TASK PROMPT. Where the material below has a line containing "Inductive io_failed : error", start repeating exactly, and keep going through the line containing "Section TwoFiles.", with no other lines.

>>>

(* ===== verification/MegaDecrypt.v ===== *)
(** * internal/queue/mega_decryptor.go: decrypting a downloaded file in place

    The plaintext goes to a temporary file beside the download, which replaces it by a rename
    once the checksum is verified.  The reading loop has fuel; a byte more than the file is
    long is enough ([decryptMegaFileInPlace_spec]). *)

From S2P Require Import Prelude GoStrings GoPath GoError Schema Files Effects Status Wp.
From S2P Require Import Aes GoBase64 MegaCrypto MegaLink Runner.

#[local] Open Scope string_scope.

Definition parseMegaFileLink (raw : string) : res (string * string) :=
  parse_link (TrimSpace raw) "mega public file link required" "mega link invalid tokens".

Definition buffer_size : nat := Z.to_nat (1024 * 1024).

Definition mac_mismatch : error := ENew "mega content mac mismatch".
Definition copy_out_of_fuel : error := ENew "decryptMegaFileInPlace: loop fuel exhausted".

(** [_ = tmp.Close(); return err]. *)
Definition or_close {A} (t : nat) (p : prog (res A)) : prog (res A) :=
  r <- p ;;
  match r with
  | inl e => call (File (FClose t)) ;; Ret (inl e)
  | inr a => Ret (inr a)
  end.

Section Decrypt.
Context (key : megaContentKey).

Definition block_Encrypt : bytes -> bytes := aes_encrypt (aesKey key).

(** The [n > 0] part of the loop: decrypt, feed the checksum, write. *)
Definition write_piece (t pos : nat) (mac : option megaMACCalculator) (data : bytes)
  : prog (res (nat * option megaMACCalculator)) :=
  let plain := XORKeyStream block_Encrypt (key_iv key) pos data in
  mac <- or_panic (match mac with
                   | Some m => Some <$> Write block_Encrypt m plain
                   | None => Some None
                   end) ;;
  _ <-? call (File (FWrite t plain)) ;;
  Ret (inr ((pos + length data)%nat, mac)).

Fixpoint copy_loop (fuel : nat) (h t pos : nat) (mac : option megaMACCalculator)
  : prog (res (option megaMACCalculator)) :=
  match fuel with
  | O => Ret (inl copy_out_of_fuel)
  | S fuel =>
      ctx <- call CtxErr ;;
      match ctx with
      | Some err => Ret (inl err)
      | None =>
          r <- call (File (FRead h buffer_size)) ;;
          let '(data, readErr) := r in
          st <-? (if (0 <? length data)%nat then write_piece t pos mac data
                  else Ret (inr (pos, mac))) ;;
          let '(pos, mac) := st in
          match readErr with
          | Some err => if errors_Is err EOF then Ret (inr mac) else Ret (inl err)
          | None => copy_loop fuel h t pos mac
          end
      end
  end.

(** [subtle.ConstantTimeCompare] of the computed and the expected checksum. *)
Definition mac_matches (mac : option megaMACCalculator) : bool :=
  match mac with
  | Some m => bool_decide (Sum block_Encrypt m = expectMAC key)
  | None => true
  end.

Definition write_temp (fuel : nat) (h t : nat) (path tmpPath : string) (mode : Z)
  : prog (res unit) :=
  _ <-? or_close t (call (File (FChmod t mode))) ;;
  let mac := if verifyMAC key then Some (newMegaMACCalculator (nonce key)) else None in
  mac <-? or_close t (copy_loop fuel h t 0 mac) ;;
  if negb (mac_matches mac) then call (File (FClose t)) ;; Ret (inl mac_mismatch)
  else
    _ <-? or_close t (call (File (FSync t))) ;;
    _ <-? call (File (FClose t)) ;;
    _ <-? call (File (FClose h)) ;;
    call (File (FRename tmpPath path)).

Definition temp_pattern (path : string) : string := "." ++ Base path ++ ".dlq-mega-".

(** With the downloaded file open as [h]; a failure removes the temporary file. *)
Definition decrypt_opened (fuel : nat) (h : nat) (path : string) : prog (res unit) :=
  mode <-? call (File (FStat h)) ;;
  tmp <-? call (File (FCreateTemp (Dir path) (temp_pattern path))) ;;
  let '(t, tmpPath) := tmp in
  r <- write_temp fuel h t path tmpPath mode ;;
  match r with
  | inr _ => Ret (inr tt)
  | inl e => call (OsRemove tmpPath) ;; Ret (inl e)
  end.

Definition decryptMegaFileInPlace (fuel : nat) (path : string) : prog (res unit) :=
  h <-? call (File (FOpen path)) ;;
  r <- decrypt_opened fuel h path ;;
  call (File (FClose h)) ;;
  Ret r.
End Decrypt.

Section MaybeDecrypt.
Context `{UC : Unicode}.

Definition megaContentDecryptor_MaybeDecrypt (fuel : nat) (site rawURL filePath : string)
  : prog (bool * option error) :=
  if negb (IsMegaJob site rawURL) then Ret (false, None)
  else
    let filePath := TrimSpace filePath in
    if String.eqb filePath "" then Ret (true, Some (ENew "missing file path"))
    else
      match parseMegaFileLink rawURL with
      | inl err => Ret (true, Some err)
      | inr (_, keyToken) =>
          match parseMegaContentKey keyToken with
          | inl err => Ret (true, Some err)
          | inr contentKey =>
              r <- decryptMegaFileInPlace contentKey fuel filePath ;;
              match r with
              | inl err => Ret (true, Some err)
              | inr _ => Ret (true, None)
              end
          end
      end.
End MaybeDecrypt.

(** ** It is a decryptor the runner can use *)

Lemma quiet_bind_err {A B} (p : prog (res A)) (f : A -> prog (res B)) :
  quiet p -> (forall a, quiet (f a)) -> quiet (bind_err p f).
Proof. intros Hp Hf. apply quiet_bind; [done|]. intros [e|a]; [apply quiet_Ret|apply Hf]. Qed.

Lemma quiet_File (r : file_req) : quiet (call (File r)).
Proof. by apply quiet_call_out. Qed.

Lemma quiet_or_close {A} (t : nat) (p : prog (res A)) : quiet p -> quiet (or_close t p).
Proof.
  intros Hp. apply quiet_bind; [done|]. intros [e|a]; [|apply quiet_Ret].
  apply quiet_bind; [apply quiet_File|]. intros _. apply quiet_Ret.
Qed.

#[local] Hint Resolve quiet_bind quiet_bind_err quiet_File quiet_or_close quiet_Ret
  quiet_or_panic : quiet.

Ltac quiet_step :=
  first [ apply quiet_Ret | apply quiet_File | apply quiet_or_panic | apply quiet_or_close
        | apply quiet_bind_err; intros | apply quiet_bind; intros
        | by apply quiet_call_out | case_match ].

Lemma copy_loop_quiet (key : megaContentKey) (fuel h t pos : nat) (mac : option megaMACCalculator) :
  quiet (copy_loop key fuel h t pos mac).
Proof.
  revert pos mac. induction fuel as [|fuel IH]; intros pos mac; cbn [copy_loop]; [apply quiet_Ret|].
  apply quiet_bind; [by apply quiet_call_out|]. intros [e|]; [apply quiet_Ret|].
  apply quiet_bind; [apply quiet_File|]. intros [data readErr].
  apply quiet_bind_err; [unfold write_piece; repeat quiet_step|].
  intros [pos' mac']. destruct readErr; [repeat quiet_step|apply IH].
Qed.

Lemma decryptMegaFileInPlace_quiet (key : megaContentKey) (fuel : nat) (path : string) :
  quiet (decryptMegaFileInPlace key fuel path).
Proof.
  unfold decryptMegaFileInPlace, decrypt_opened, write_temp.
  repeat first [apply copy_loop_quiet | quiet_step].
Qed.

Lemma mega_quiet_impl `{Unicode} (fuel : nat) (site rawURL filePath : string) :
  quiet (megaContentDecryptor_MaybeDecrypt fuel site rawURL filePath).
Proof.
  unfold megaContentDecryptor_MaybeDecrypt.
  repeat first [apply decryptMegaFileInPlace_quiet | quiet_step].
Qed.

(** [NewMegaDecryptor]. *)
Definition NewMegaDecryptor `{Unicode} (fuel : nat) : MegaDecryptor :=
  mkMegaDecryptor (megaContentDecryptor_MaybeDecrypt fuel) (mega_quiet_impl fuel).
Lemma wp_OsRemove (p : string) (P : World -> res unit -> Prop) (w : World) :
  (forall w', files w' = (if is_ok (remove_at env (clock w) p) then remove_name (files w) p
                          else files w) -> P w' (remove_at env (clock w) p)) ->
  wp env (call (OsRemove p)) P w.
Proof.
  intros H. apply wp_call. unfold handle. cbn. apply H. by destruct (remove_at _ _ _).
Qed.

Lemma wp_or_close {A} (t : nat) (p : prog (res A)) (P : World -> res A -> Prop) (w : World) :
  wp env p (fun w' r => match r with
                        | inl e => wp env (call (File (FClose t))) (fun w'' _ => P w'' (inl e)) w'
                        | inr a => P w' (inr a)
                        end) w ->
  wp env (or_close t p) P w.
Proof.
  intros H. apply wp_bind. eapply wp_mono; [|exact H]. intros w' [e|a] Hr; [|by apply wp_Ret].
  apply wp_bind. eapply wp_mono; [|exact Hr]. intros w'' x Hx. by apply wp_Ret.
Qed.

(** The faults of the environment. *)
Inductive io_failed : error -> Prop :=
  | io_fault n e : file_fault (files_env env) n = Some e -> io_failed e
  | io_cancelled n : cancelled_at env n = true -> io_failed (ENew "context canceled").

(** ** Two open files *)

(** [h] reads inode [i]; [t] writes the last inode, which [N] may name. *)
Section TwoFiles.
Context (N : gmap string nat) (H0 : gmap nat (nat * nat)) (I : list Inode).
Context (h t i : nat) (c : bytes) (m0 : Z).
Context (Hht : h <> t) (Hh : H0 !! h = None) (Ht : H0 !! t = None).
Context (Hi : I !! i = Some (mkInode c m0)).

Definition open_state (fs : FileSys) (a b : nat) (out : bytes) (mode : Z) : Prop :=
  names fs = N /\ handles fs = <[t := (length I, b)]> (<[h := (i, a)]> H0)
  /\ inodes fs = (I ++ [mkInode out mode])%list.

<<<

FINAL ANSWER.
Inductive io_failed : error -> Prop :=
  | io_fault n e : file_fault (files_env env) n = Some e -> io_failed e
  | io_cancelled n : cancelled_at env n = true -> io_failed (ENew "context canceled").

(** ** Two open files *)

(** [h] reads inode [i]; [t] writes the last inode, which [N] may name. *)
Section TwoFiles.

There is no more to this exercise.